Records from a collection:
···
(** a stored history reads back as it was written, provided no other app name shares the
    app's key and stage (the query does not look at the name); and a write that fails at any
    driver step leaves the stored histories as they were. *)
Theorem log_history_roundtrip name key stage logs st :
  (∀ r, r ∈ lw_rows (world st) → lr_app_key r = key → lr_stage r = stage → lr_app_name r = name) →
  let '(o, st1) := UpsertLogHistory name key stage logs en st in
  match o with
  | Ok _ => ∀ out st2, GetAppLogHistory name key stage en st1 = (Ok out, st2) → out = logs
  | _ => lw_rows (world st1) = lw_rows (world st)
  end.
Proof.
  intros Hname. pose proof (upsert_log_rows (lw_rows (world st)) name key stage logs st eq_refl) as Hu.
  destruct (UpsertLogHistory name key stage logs en st) as [[[]|e| |] st1]; simpl in Hu; [|exact Hu..].
  destruct (upserted_rows name key stage logs (lw_rows (world st)) Hname) as (r & Hfind & Hlog).
  intros out st2 Hg.
  assert (triple en (rows_are (lw_rows (world st1))) (GetAppLogHistory name key stage)
    (on_ok (λ l _, l = logs))) as Ht.
  { unfold GetAppLogHistory. do 2 (apply after_db; [intros [] st0 ? Hf; unfold on_ok; done|]). apply triple_gets_then. intros rows.
    intros st0 [Hr Hrows]. unfold rows_are in Hr. rewrite Hr, Hu in Hrows. subst rows. rewrite Hfind.
    assert (triple en (rows_are (lw_rows (world st1))) (log_db DbScan;; log_db DbClose;; ret (lr_log r))%go
      (on_ok (λ l _, l = logs))) as Hs.
    { do 2 (apply after_db; [intros [] st3 ? Hf; unfold on_ok; done|]). by intros st3 _. }
    by apply Hs. }
  specialize (Ht st1 eq_refl). by rewrite Hg in Ht.
Qed.
End stored.

Lemma log_history_roundtrip_witness :
  ∃ out st2, GetAppLogHistory "demo" 7 PROD (ex_log_env no_log_answers)
    (UpsertLogHistory "demo" 7 PROD ["a"; "b"] (ex_log_env no_log_answers) (mk_state empty_log_world [])).2 = (Ok out, st2)
  ∧ out = ["a"; "b"].
Proof.
  pose proof (log_history_roundtrip (ex_log_env no_log_answers) (λ lg w, eq_refl) "demo" 7 PROD ["a"; "b"]
    (mk_state empty_log_world []) ltac:(by intros r Hr%not_elem_of_nil)) as Hr.
  eexists _, _. split; [vm_compute; reflexivity|].
  simple eapply Hr. vm_compute; reflexivity.
Defined.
···
— Description of the task —
Only the line containing "End stored." and the lines after it, through the end of the data, should be copied, exactly as they are.

— Answer space —
End stored.

Lemma log_history_roundtrip_witness :
  ∃ out st2, GetAppLogHistory "demo" 7 PROD (ex_log_env no_log_answers)
    (UpsertLogHistory "demo" 7 PROD ["a"; "b"] (ex_log_env no_log_answers) (mk_state empty_log_world [])).2 = (Ok out, st2)
  ∧ out = ["a"; "b"].
Proof.
  pose proof (log_history_roundtrip (ex_log_env no_log_answers) (λ lg w, eq_refl) "demo" 7 PROD ["a"; "b"]
    (mk_state empty_log_world []) ltac:(by intros r Hr%not_elem_of_nil)) as Hr.
  eexists _, _. split; [vm_compute; reflexivity|].
  simple eapply Hr. vm_compute; reflexivity.
Defined.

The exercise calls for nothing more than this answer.